Freyja Bryony Appleyard-Keeling is a young artist born in the North of England, who so happens to be gifted with a brilliantly obnoxious name (if she does say so herself).
Within her art she explores ideas surrounding the study of the human in art. Having always been fascinated by the obscure stories which were passed down and the oral storytelling traditions. This childhood enriched with stories created an entrenched, internal landscape. Creating and exploring subjects such as memory and personal mythologies echoes this aspect of her thought process in this way her takes on a form of intrapersonal reflection. She attempts to show different perspectives within her work, as well as about her life. The intention is for the audience, whomever that may be to be able to see through her eyes and experience the nature of the world that surrounds her.

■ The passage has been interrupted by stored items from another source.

(** [filter.split('&').filter(non-empty).all(key=value)]. *)
Definition metadata_matches (filter : string) (m : gmap string string) : bool :=
  forallb (λ pair, match split_once "=" pair with
                   | Some (k, v) => match m !! k with Some x => String.eqb x v | None => false end
                   | None => false
                   end)
    (List.filter (λ pair, negb (is_empty pair)) (split "&" filter)).

Definition requested_states (q : E2bPaginationQuery.t) : option (list string) :=
  (λ v, to_ascii_lowercase <$> split "," v) <$> E2bPaginationQuery.state q.

Definition listed (p : Principal.t) (q : E2bPaginationQuery.t) (running_only : bool)
    (sb : Sandbox.t) : bool :=
  bool_decide (SandboxSpec.tenant_id (Sandbox.spec sb) = Some (Principal.tenant_id p))
  && negb (bool_decide (Sandbox.status sb = SandboxStatus.Stopped))
  && (negb running_only || bool_decide (Sandbox.status sb = SandboxStatus.Running))
  && match requested_states q with
     | Some states => existsb (String.eqb (state_text (Sandbox.status sb))) states
     | None => true
     end
  && match E2bPaginationQuery.metadata q with
     | Some f => metadata_matches f (SandboxSpec.metadata (Sandbox.spec sb))
     | None => true
     end.

(** The window of a page over [total] items: where it starts and ends, and the token
    of the next one. *)
Definition page_window (token limit : option nat) (total : nat) : nat * nat * option string :=
  let offset := Nat.min (default 0%nat token) total in
  let limit := Nat.min (Nat.max (default 100%nat limit) 1) 100 in
  let end_ := Nat.min (offset + limit) total in
  (offset, end_, if (end_ <? total)%nat then Some (show (Z.of_nat end_)) else None).
(** [x] is the reservation a running handler holds in a local. *)
Record balanced (cap : Resources.t) (max : Z) (x : option Reservation.t) (s : AppState) : Prop := {
  bal_left d : 0 ≤ ResourcePool.remaining d (pool s);
  bal_table : map_Forall (λ _, typed_res) (reservations s);
  bal_tasks : Forall (λ t, typed_opt (task_res t)) (tasks s);
  bal_local : typed_opt x;
  bal_sum d : ResourcePool.remaining d (pool s) + sum_map (weight d) (reservations s)
    + sum_by (λ t, weight_opt d (task_res t)) (tasks s) + weight_opt d x
    = ResourcePool.limit cap max d }.

Context (cap : Resources.t) (max : Z).
Let bal := balanced cap max.

Lemma bal_frame x s s' : res_view s' = res_view s → bal x s → bal x s'.
Proof. unfold res_view. intros [= Hp Hr Ht] [?????]. split; by rewrite ?Hp, ?Hr, ?Ht. Qed.

Lemma drop_left d p r :
  Resources.well_typed r → 0 ≤ ResourcePool.remaining d p →
  0 ≤ ResourcePool.remaining d (ResourcePool.drop p (Reservation.mk r)).
Proof.
  intros Hr Hp. rewrite ResourcePool.drop_remaining by done.
  apply (ResourcePool.amount_nonneg d) in Hr. lia.
Qed.

Lemma bal_drop x s : bal x s → bal None (drop_reservation x s).
Proof.
  intros [Hl Ht Hk Hx Hs]. destruct x as [[r]|]; [|by split].
  split; [intros; by apply drop_left|done..|]. intros d. specialize (Hs d). simpl in *.
  rewrite ResourcePool.drop_remaining by done. unfold weight in *. simpl in *. lia.
Qed.

(** The entry that leaves the table gives its permits back. *)
Lemma bal_remove x id s : bal x s → bal x (remove_reservation id s).
Proof.
  intros [Hl Ht Hk Hx Hs]. unfold remove_reservation.
  destruct (reservations s !! id) as [[r]|] eqn:Hr.
  - assert (typed_res (Reservation.mk r)) as Hty by (by apply (Ht id)).
    split; simpl; [intros; by apply drop_left|by apply map_Forall_delete|done..|].
    intros d. specialize (Hs d).
    rewrite (sum_map_delete _ _ _ _ Hr) in Hs.
    rewrite ResourcePool.drop_remaining by done.
    change (weight d (Reservation.mk r)) with (ResourcePool.amount d r) in Hs. lia.
  - split; simpl; [done|by apply map_Forall_delete|done..|]. intros d. by rewrite delete_id.
Qed.
(** From here on the store is up and machines can be stopped. *)
Context {SU : StoreUp ST} {VT : StopTotal V}.

(** A store update on a row that is there, as a computation. *)
Lemma update_call id (f : store → store * StoreResult ()) g s c :
  (∀ x, store_wf x → let '(x', r) := f x in store_wf x' ∧ updated (abs x) (abs x') id g r) →
  store_wf (sto s) → abs (sto s) !! id = Some c →
  ∃ x, store_call f s = (set_sto x s, Ok ()) ∧ store_wf x ∧ abs x !! id = Some (g c).
Proof.
  intros Hf Hwf Hc. specialize (Hf _ Hwf). unfold store_call. destruct (f (sto s)) as [x r].
  destruct Hf as [Hx Hu]. unfold updated in Hu. rewrite Hc in Hu. destruct Hu as [Ha ->].
  exists x. split_and!; [done..|]. by rewrite Ha, lookup_insert_eq.
Qed.

Lemma schedule_task sb s s1 :
  schedule_provision sb s = (s1, Ok ()) →
  sto s1 = sto s ∧ (tasks s1 = tasks s ∨ ∃ r, tasks s1 = tasks s ++ [Provision sb r None]).
Proof.
  unfold schedule_provision, mbind, stres_bind, spawn, modify. simpl.
  case_bool_decide; [intros [= <-]; auto|]. case_match; [intros [= <-]; eauto|].
  unfold attempt, reserve. destruct manage_resources; [|intros [= <-]; eauto].
  unfold mbind, stres_bind, admit_spec. destruct (ResourcePool.admit_ _ _) as [p [r|e|]]; simpl;
    intros [= <-]; eauto.
Qed.

(** What the reconciler does with a failed row. *)
Lemma reconcile_failed ready sb s :
  Sandbox.status sb = SandboxStatus.Error →
  reconcile_one ready sb s =
  if bool_decide (SandboxSpec.restart_policy (Sandbox.spec sb) = RestartPolicy.Never)
  then (s, Ok ()) else restart_failed sb s.
Proof.
  intros Hst. unfold reconcile_one, restore_reservation, lease_expired, mbind, stres_bind. simpl.
  rewrite Hst. simpl. rewrite andb_false_r. simpl. by case_bool_decide.
Qed.

(** One step of a handler, with the state kept folded. *)
Lemma bind_eq {B E} (m : handler B) (k : B → handler E) s s1 b :
  m s = (s1, Ok b) → (m ≫= k) s = k b s1.
Proof. intros Hm. unfold mbind, stres_bind. by rewrite Hm. Qed.

Definition tick (s : AppState) : AppState := set_reads (Datatypes.S (reads s)) s.
Lemma now_eq s : now s = (tick s, Ok (clk (reads s))).
Proof. done. Qed.

(** What the restart writes before it schedules the job. *)
Definition counted (sb : Sandbox.t) (c : Sandbox.t) : Prop :=
  Sandbox.id c = Sandbox.id sb ∧ Sandbox.status c = SandboxStatus.Starting ∧
  recovery_attempts (Sandbox.vmm_meta c) = recovery_attempts (Sandbox.vmm_meta sb) + 1.
Lemma sandbox_request_frames p i r : deletes r = false → frames snapshots (serve_sandbox p i r).
Proof.
  destruct r; try done; intros _; simpl; unfold answer, get_handler, recover_handler, exec_sync,
    exec_stream, list_execution_history, get_execution_record, upload_file, download_file, list_files,
    e2b_get, e2b_connect, e2b_resume, e2b_pause, refresh, set_timeout, update_network, sandbox_logs,
    sandbox_metrics, create_snapshot, fork_sandbox, fork_one, fork_paths, take_snapshot, unlink,
    e2b_upload_file, e2b_download_file, e2b_list_dir, filesystem_stat, filesystem_make_dir,
    filesystem_move, filesystem_remove, filesystem_watch_dir, filesystem_create_watcher,
    exec_checked, exec_filesystem, process_start, process_list, stream_process,
    process_connect, process_send_input, process_stream_input, process_send_signal,
    process_close_stdin, process_update, envd_init, envd_envs, envd_metrics, envd_compose,
    remove_sources, guest_of, session_of, resume_for_io, resolve_process_session, resume_if_needed,
    wake, e2b_response, ensure_e2b_access_token, stream_at, find_session, no_process,
    next_process_id, register_session, get_conn, ensure_executable, stream_events, machine_stats,
    stamps, team_sandbox, still_running, discard_warm_slot, teardown_network, reserve, fetch_own,
    fetch, fresh_uuid; frame.
Qed.

Lemma team_request_frames p r : frames snapshots (serve_team p r).
Proof.
  destruct r; simpl; unfold answer, list_teams, create_team, team_members, team_metrics,
    team_metrics_max, api_keys, create_key, update_key, delete_key, create_token, delete_token,
    list_volumes, create_volume, get_volume, delete_volume, volume_path, volume_dir, volume_get,
    volume_put, list_templates, get_template, list_template_builds, start_template_build,
    get_build_status, get_build_logs, list_template_tags, resolve_template_alias, update_template,
    template_tag_response, template_build_upload, list_sandbox_metrics, metrics_of, list_snapshots,
    register_created, revoke, stamps, team_sandbox, fetch, filesystem_get_watcher_events,
    filesystem_remove_watcher, get_prefetch_job, create_template_v3, assign_template_tags,
    prefetch_images, queue_image, put_job, fresh_uuid; frame.
  apply frames_add_tags.
Qed.

Lemma e2b_create_evolves errors p r i : evolves (e2b_create errors p r i).
Proof.
  unfold e2b_create. repeat (apply evolves_bind; [apply evolves_frames; unfold template_image; frame|intros ?]).
  destruct (E2bCreateRequest.snapshot_id r).
  - apply evolves_frames. unfold reserve, store_clone, e2b_response, ensure_e2b_access_token. frame.
  - apply evolves_bind; [apply create_evolves|intros resp]. apply evolves_frames.
    unfold e2b_response, ensure_e2b_access_token. frame.
Qed.

Lemma request_leases r :
  evolves (serve r) ∨ ∃ p o x, r = OnSandbox p o x ∧ deletes x = true.
Proof.
  destruct r as [p i r|p r|errors p sp sync i|errors p r i| | | | | | | | | | | |]; simpl.
  5-16: left; apply evolves_frames; unfold answer, list_handler, list_inner, admin_kill_team, kill_one,
    teardown_network, admin_create_key, admin_delete_key, admin_cancel_builds, admin_guard,
    register_created, revoke, register_node, adopt_row, abandon_row, fetch, ready_nodes, get_node,
    list_nodes, health, readiness; frame.
  - destruct (deletes r) eqn:Hd; [eauto 10|left]. by apply evolves_frames, sandbox_request_frames.
  - left. apply evolves_frames, team_request_frames.
  - left. apply evolves_bind; [apply create_evolves|intros; apply evolves_frames; frame].
  - left. apply evolves_bind; [apply e2b_create_evolves|intros; apply evolves_frames; frame].
Qed.

(** Both deletes free the leases of the sandbox, or, when they fail, none. *)
Lemma deletes_snapshots p o x s :
  deletes x = true →
  snapshots (serve (OnSandbox p o x) s).1 = snapshots s ∨
  snapshots (serve (OnSandbox p o x) s).1
  = (λ x, if bool_decide (owner x = Some o) then set_owner None x else x) <$> snapshots s.
Proof.
  destruct x; try done; intros _; simpl; unfold answer.
  - pose proof (delete_snapshots p o s) as Hd. unfold mbind, stres_bind.
    by destruct (delete_handler p o s) as [s1 [?|?|]].
  - unfold e2b_delete.
    assert (frames snapshots (fetch_own p o)) as Hf by (unfold fetch_own, fetch; frame).
    specialize (Hf s). unfold mbind, stres_bind in *.
    destruct (fetch_own p o s) as [s1 [sb|e|]]; simpl in *; [|by left..].
    pose proof (delete_snapshots p o s1) as Hd.
    destruct (delete_handler p o s1) as [s2 [b|e|]]; simpl in *; rewrite Hf in Hd; [|done..].
    assert (frames snapshots (remove_e2b_access_token o (tenant_or_default sb))) as Hr
      by (unfold remove_e2b_access_token; frame).
    specialize (Hr s2). destruct (remove_e2b_access_token _ _ s2) as [s3 [?|?|]]; simpl in *;
      by rewrite Hr.
Qed.

Lemma step_leases s s' :
  step s s' →
  leases_kept s s' ∨ ∃ p o x, deletes x = true ∧ s' = (serve (OnSandbox p o x) s).1.
Proof.
  destruct 1 as [r Hr| | |sp i|order uid t t' t'' g w Ht|pre t post Ht].
  - destruct (request_leases r) as [Hk|(p & o & x & -> & Hx)]; [left; apply Hk|right; eauto 10].
  - left. apply evolves_frames, reconcile_frames.
  - left. apply evolves_frames. unfold expiry_tick, expire_one, auto_pause, put_status, retire_machine,
      release_slot, teardown_network. frame.
  - left. apply warm_snapshot_evolves.
  - left. by intros i x o.
  - left. intros i x o Hi Ho. by eapply task_evolves.
Qed.

(** ** The set of ids with a job *)

Lemma body_provisioning sb r slot snap sub : frames provisioning (provision_sandbox sb r slot snap sub).
Proof.
  unfold provision_sandbox, provision_body, choose_snapshot, obtain_machine, record_machine,
    setup_network, prepare_guest, run_init, finish_start, materialize_secrets,
    materialize_volume_mounts, mounted_volume, or_fail, mark_failed. frame.
Qed.

Lemma discard_no_fail i s s' e : discard_warm_slot i s = (s', e) → e = Ok ().
Proof.
  unfold discard_warm_slot, mbind, stres_bind. simpl. by destruct (warm_slots s !! i); intros [= _ <-].
Qed.

(** A call that leaves the set alone, before a call that looks at it. *)
Lemma busy_bind {B E} id (m : handler B) (k : B → handler E) Q :
  frames provisioning m → (∀ b, hoare (λ s, id ∈ provisioning s) (k b) (λ o _, Q o)) →
  (∀ e, Q (Err e)) → Q Panic → hoare (λ s, id ∈ provisioning s) (m ≫= k) (λ o _, Q o).
Proof.
  intros Hm Hk He Hp. eapply (hoare_bind _ _ _ (λ _ s, id ∈ provisioning s)); [|done|done|done].
  intros s Hs. by rewrite Hm.
Qed.

Lemma scoped_fails {B} P r (m : handler B) :
  hoare P m (λ o _, is_ok o = false) → hoare P (scoped r m) (λ o _, is_ok o = false).
Proof.
  intros Hm s Hs. specialize (Hm s Hs). unfold scoped. by destruct (m s) as [s1 [b|e|]].
Qed.

Definition not_accepted (o : result Response) : Prop := ∀ resp, o = Ok resp → ∃ sb, resp = Found sb.

Lemma recover_busy p id :
  hoare (λ s, id ∈ provisioning s) (recover_handler p id) (λ o _, not_accepted o).
Proof.
  assert (not_accepted Panic ∧ ∀ e, not_accepted (Err e)) as [Hpn He] by (by split).
  unfold recover_handler.
  apply busy_bind; [unfold fetch_own, fetch; frame|intros sb|done..].
  apply busy_bind; [unfold still_running; frame|intros alive|done..].
  destruct alive; [intros s _ resp [= <-]; eauto|].
  apply busy_bind; [unfold discard_warm_slot; frame|intros _|done..].
  apply busy_bind; [unfold teardown_network; frame|intros _|done..].
  apply busy_bind; [frame|intros _|done..].
  apply busy_bind; [frame|intros held|done..].
  apply busy_bind; [unfold reserve; frame|intros r|done..].
  eapply (hoare_bind _ _ _ (λ o _, is_ok o = false)); [|by intros b s Hs|by intros..|by intros].
  apply scoped_fails.
  apply busy_bind; [frame|intros t|done..]. apply busy_bind; [frame|intros _|done..].
  apply busy_bind; [frame|intros t'|done..]. apply busy_bind; [frame|intros _|done..].
  intros s Hs. unfold mbind, stres_bind. simpl. by rewrite bool_decide_true.
Qed.
End handlers.

(** ** Properties *)

Section properties.
Context {S : Semaphore} {ST : Store} {STO : StoreOk ST} {V : Vmm} {VO : VmmOk V} {O : Os}
  {D : Deployment} {DO : ClockOk D} {A : Agent} {H : Sha256} {HO : HashOrder} {CE : CloudEnv} {W : Wire}
  {T : Timeouts} {C : Chrono}.

(** C15: deletion is complete, or it leaves the row.  It succeeds only on a row of the
    caller's tenant; then the row, the reservation, the warm slot, every snapshot lease and
    the network registration of the id are gone, no other row or reservation changes, and a
    machine that was not leased from the warm pool is stopped, provided a forced stop cannot
    fail ([StopTotal], which the Docker and remote backends do not promise; the handler only
    logs the error of the stop).  A sandbox that does not exist or is another tenant's is
    answered with a 404 and nothing changes.  The only other error is that the store does
    not answer: then no row and no reservation changes, but the machine may already have been
    retired. *)
Theorem delete_is_complete p id s :
  store_wf (sto s) →
  match delete_handler p id s with
  | (s', Ok _) =>
    (∃ c, abs (sto s) !! id = Some c ∧ tenant c = Some (Principal.tenant_id p) ∧
       (StopTotal V → warm_slots s !! id = None →
        ∀ m, VmmMeta.vmm_id (Sandbox.vmm_meta c) = Some m → m ∉ live (vm s'))) ∧
    abs (sto s') = delete id (abs (sto s)) ∧ reservations s' = delete id (reservations s) ∧
    warm_slots s' = delete id (warm_slots s) ∧ (∀ x, x ∈ snapshots s' → owner x ≠ Some id) ∧
    (manage_network = true → id ∉ nets (net s').1 ∧ dns_proxies (net s').1 !! id = None)
  | (s', Err e) =>
    abs (sto s') = abs (sto s) ∧ reservations s' = reservations s ∧ snapshots s' = snapshots s ∧
    ((response_status (into_error_response e) = 404 ∧ rest s' = rest s ∧
      ∀ c, abs (sto s) !! id = Some c → tenant c ≠ Some (Principal.tenant_id p)) ∨ unavailable e)
  | (_, Panic) => False
  end.
Proof.
  intros Hwf. unfold delete_handler. apply own_row; [done| |].
  - intros s1 sb Hwf1 Ha Hr Hc Ht. pose proof (retire_ok id sb s1) as Hq.
    unfold mbind at 1, stres_bind at 1. destruct (quiet (retire_machine id sb) s1) as [s2 o].
    destruct Hq as (-> & E1 & E2 & _ & E4 & E5 & E6 & Hm).
    pose proof (delete_tail id sb s2) as Hd. rewrite E1 in Hd. specialize (Hd Hwf1).
    rewrite Ha in Hd. specialize (Hd (mk_is_Some _ _ Hc)).
    destruct ((store_call _ ≫= _) s2) as [s' o]. destruct Hd as (D2 & _ & D4 & Hd).
    injection Hr as Hvm Hp Hw Hws Hres Hsn Hpr Hn Hg Hnx Htk. destruct o as [x|e|]; [| |done].
    + destruct Hd as (D1 & D5 & D6 & D7).
      split_and!; [|done|by rewrite D5, E2, Hres|by rewrite D4, E6, Hws|done|done].
      exists (content sb). split_and!; [done|done|]. intros VT Hnone m Hvid.
      rewrite Hws, Hnone in Hm. rewrite D2. by apply Hm.
    + destruct Hd as (D1 & D5 & D6). injection D6 as _ _ _ _ D6 D7 _.
      split_and!; [done|by rewrite D6, E2|by rewrite D7, E4|by right].
  - intros s1 e Ha Hr He. pose proof Hr as Hr'. injection Hr' as _ _ _ _ Hres Hsn _.
    split_and!; [done..|]. destruct He as [[Hk Hc]|He]; [left|by right].
    unfold into_error_response. by rewrite Hk.
Qed.

Definition redacted (sb : Sandbox.t) : Prop :=
  Forall (λ x, SecretSpec.value x = "[REDACTED]"%string) (SandboxSpec.secrets (Sandbox.spec sb)).

(** The rows a caller owns, with the status it asked for. *)
Definition own_rows (p : Principal.t) (st : option SandboxStatus.t) (m : gmap string Sandbox.t)
  : list Sandbox.t :=
  List.filter (λ c, bool_decide (tenant c = Some (Principal.tenant_id p)))
    (List.filter (with_status st) (map_to_list m).*2).
Lemma unopening_limits o : unopening (apply_pids_max o).
Proof.
  unfold apply_pids_max, os_write, os_create_dir. destruct o as [max|]; [|done].
  apply unopening_bind; [|auto 12 with sessions]. unfold ensure_cgroup2, os_create_dir.
  apply unopening_bind; [auto with sessions|]. intros c. case_match; [done|].
  apply unopening_bind; [auto with sessions|]. intros _. apply unopening_mount.
Qed.

Lemma unopening_nonblocking d : unopening (set_nonblocking d).
Proof.
  intros w. unfold set_nonblocking. destruct (fd_getfl d w) as [fl|]; [|done].
  pose proof (fds_setfl d (Z.lor fl O_NONBLOCK) w). by destruct (fd_setfl _ _ _) as [w' []].
Qed.

Lemma unopening_signal pid s : unopening (signal_group pid s).
Proof.
  intros w. unfold signal_group. pose proof (fds_kill (- as_i32 pid) s w).
  by destruct (sys_kill _ _ _) as [w' [[[] e]|]].
Qed.

Lemma unopening_exec id cmd env cwd t w : fds (run_exec id cmd env cwd t w).1 = fds w.
Proof.
  unfold run_exec. destruct cmd as [|x cmd]; [done|].
  pose proof (fds_spawn (Command (x :: cmd) env cwd Inherit Piped Piped true false) w) as Hs.
  destruct (proc_spawn _ w) as [w1 [e|c]]; [done|]. simpl in Hs. rewrite <-Hs.
  assert (∀ code w2, fds w2 = fds w1 → fds (match proc_drain c w2 with
    | Some (w3, (out, err)) => (w3, Some (output_frames id code out err))
    | None => (w2, None) end).1 = fds w1) as Hfin.
  { intros code w2 Hw. destruct (proc_drain c w2) as [[w3 [out err]]|] eqn:Hd; [|done].
    simpl. by rewrite (fds_drain _ _ _ _ Hd). }
  pose proof (fds_wait_within t c w1) as Hw.
  destruct (proc_wait_within t c w1) as [w2 [[e|st]|]]; [done|by apply Hfin|].
  apply Hfin. simpl in Hw. rewrite fds_wait, fds_kill_child, <-Hw.
  destruct (child_id c); [|done]. unfold kill_group. by rewrite fds_kill.
Qed.

(** ** Starting a process *)

Lemma fds_close_all ds w :
  fds (foldl (λ w d, fd_close d w) w ds) = fds w ∖ list_to_set ds.
Proof.
  revert w. induction ds as [|d ds IH]; intros w; simpl; [set_solver|].
  rewrite IH, fds_close. set_solver.
Qed.

Lemma fds_or_close {A} ds (m : stres os string A) w w' r :
  unopening m → or_close ds m w = (w', r) →
  (∃ a, r = Ok a ∧ fds w' = fds w) ∨
  ((∀ a, r ≠ Ok a) ∧ fds w' = fds w ∖ list_to_set ds).
Proof.
  intros Hm. unfold or_close. specialize (Hm w). destruct (m w) as [w1 [a|e|]]; simpl in *;
    intros [= <- <-]; [left; eauto|right; split; [done|]..]; by rewrite fds_close_all, Hm.
Qed.

Lemma fds_dup_or_close ds d w w' r :
  or_close ds (call (after "clone pty slave") (fd_dup d)) w = (w', r) →
  (∃ d', r = Ok d' ∧ d' ∉ fds w ∧ fds w' = {[d']} ∪ fds w) ∨
  ((∀ a, r ≠ Ok a) ∧ fds w' = fds w ∖ list_to_set ds).
Proof.
  unfold or_close, call. destruct (fd_dup d w) as [w1 [e|d']] eqn:Hd; intros [= <- <-].
  - right. split; [done|]. by rewrite fds_close_all, (fds_dup_err _ _ _ _ Hd).
  - left. apply fds_dup in Hd. eauto.
Qed.

(** What a start leaves open: nothing when it fails, the master side when it
    succeeds on a terminal. *)
Definition leaves_open (w w' : os) (r : res string (RunningProcess * child)) : Prop :=
  match r with
  | Ok (h, _) =>
    match pty_master h with
    | Some d => d ∉ fds w ∧ fds w' = {[d]} ∪ fds w
    | None => fds w' = fds w
    end
  | _ => fds w' = fds w
  end.

Lemma spawn_pty_fds cmd env cwd cfg w w' r :
  spawn_interactive cmd env cwd false (Some cfg) w = (w', r) → leaves_open w w' r.
Proof.
  unfold spawn_interactive. destruct cmd as [|x cmd]; [by intros [= <- <-]|].
  unfold mbind at 1, stres_bind at 1. unfold open_pty, call at 1.
  destruct (openpty _ _ w) as [w1 [e|[m s]]] eqn:Ho.
  { intros [= <- <-]. by apply fds_openpty_err in Ho. }
  apply fds_openpty in Ho as (Hm & Hs & Hms & H1).
  unfold mbind at 1, stres_bind at 1.
  destruct (or_close [s; m] (set_nonblocking m) w1) as [w2 r2] eqn:H2.
  apply fds_or_close in H2 as [(a & -> & H2)|[Hr H2]]; [| |apply unopening_nonblocking].
  2: { destruct r2 as [a| |]; [by destruct (Hr a)|..]; intros [= <- <-]; simpl; rewrite H2, H1; set_solver. }
  unfold mbind at 1, stres_bind at 1.
  destruct (or_close [s; m] _ w2) as [w3 r3] eqn:H3.
  apply fds_dup_or_close in H3 as [(si & -> & Hsi & H3)|[Hr H3]].
  2: { destruct r3 as [d| |]; [by destruct (Hr d)|..]; intros [= <- <-]; simpl; rewrite H3, H2, H1; set_solver. }
  unfold mbind at 1, stres_bind at 1.
  destruct (or_close [si; s; m] _ w3) as [w4 r4] eqn:H4.
  apply fds_dup_or_close in H4 as [(so & -> & Hso & H4)|[Hr H4]].
  2: { destruct r4 as [d| |]; [by destruct (Hr d)|..]; intros [= <- <-]; simpl; rewrite H4, H3, H2, H1; set_solver. }
  unfold mbind at 1, stres_bind at 1. unfold closing.
  destruct (or_close [m] _ w4) as [w5 r5] eqn:H5.
  apply fds_or_close in H5 as [(c & -> & H5)|[Hr H5]];
    [| |unfold spawn; auto with sessions].
  - intros [= <- <-]. simpl. rewrite !fds_close, H5, H4, H3, H2, H1.
    set_solver.
  - destruct r5 as [d| |]; [by destruct (Hr d)|..]; intros [= <- <-];
      simpl; rewrite !fds_close, H5, H4, H3, H2, H1; set_solver.
Qed.

Lemma spawn_fds cmd env cwd stdin pty w w' r :
  spawn_interactive cmd env cwd stdin pty w = (w', r) → leaves_open w w' r.
Proof.
  destruct pty as [cfg|].
  - intros H. by apply (spawn_pty_fds cmd env cwd cfg).
  - unfold spawn_interactive. destruct cmd as [|x cmd]; [by intros [= <- <-]|].
    unfold mbind, stres_bind. set (c := Command _ _ _ _ _ _ _ _).
    assert (unopening (spawn (x :: cmd) c)) as Hk by (unfold spawn; auto with sessions).
    specialize (Hk w). destruct (spawn (x :: cmd) c w) as [w1 [ch|e|]]; simpl in Hk; by intros [= <- <-].
Qed.

(** ** Steps that start and end nothing *)

Definition quiet (a a' : agent) : Prop :=
  tasks a' = tasks a ∧ fds (world a') = fds (world a) ∧ dom (processes a') = dom (processes a).
Definition hushed {A} (m : stres agent stop A) : Prop := ∀ a, quiet a (m a).1.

With her current work focused on the exploration of witchcraft and familial identity building upon themes approached across previous years; specifically, ideas surrounding inheritance of matriarchal knowledge and how this shapes identity. Her interest is in the rituals, philosophies, and memories connecting Mothers and their children. While previous work explored rituals and the construction of internal landscape within physical art-space, this year her work considers the familial connections
flowing down Matriarchal lines. Historical constructions of ‘witchery’ encapsulate the majority of contemporary individuals; particularly feminists. However, witchcraft is a personal connection – as she emerges from a line of such women. Therefore, this body of work foregrounds ‘The Witch’ by focussing on intimate portraiture of family members who embody the category of ‘Witch’.
Freyja greets the acquainted with subversion to the anticipated and comfortable, with the aim of inciting the viewer to question their own assumptions of the everyday; to alter personal associations. The aim is to disrupt and distort the viewer’s perception through the introduction of a dissimila reality. She amplifies the astonishment of the spectator by creating familiar compositions, or settings, that hold disconcerting aspects to generate disorientated engagement with the works. Her art features
constructed environments with items of the accustomed and obscure, for which her sitters select artefacts of personal significance. This involvement of unexpected objects is meant to incite curiosity within the audience and provoke further enquiry of the work itself. Through curating the environment, she incorporates her previous work around constructed spaces and internal landscapes, this creation of intricate works, through labour-intensive processes, is a ritualistic personal exorcism.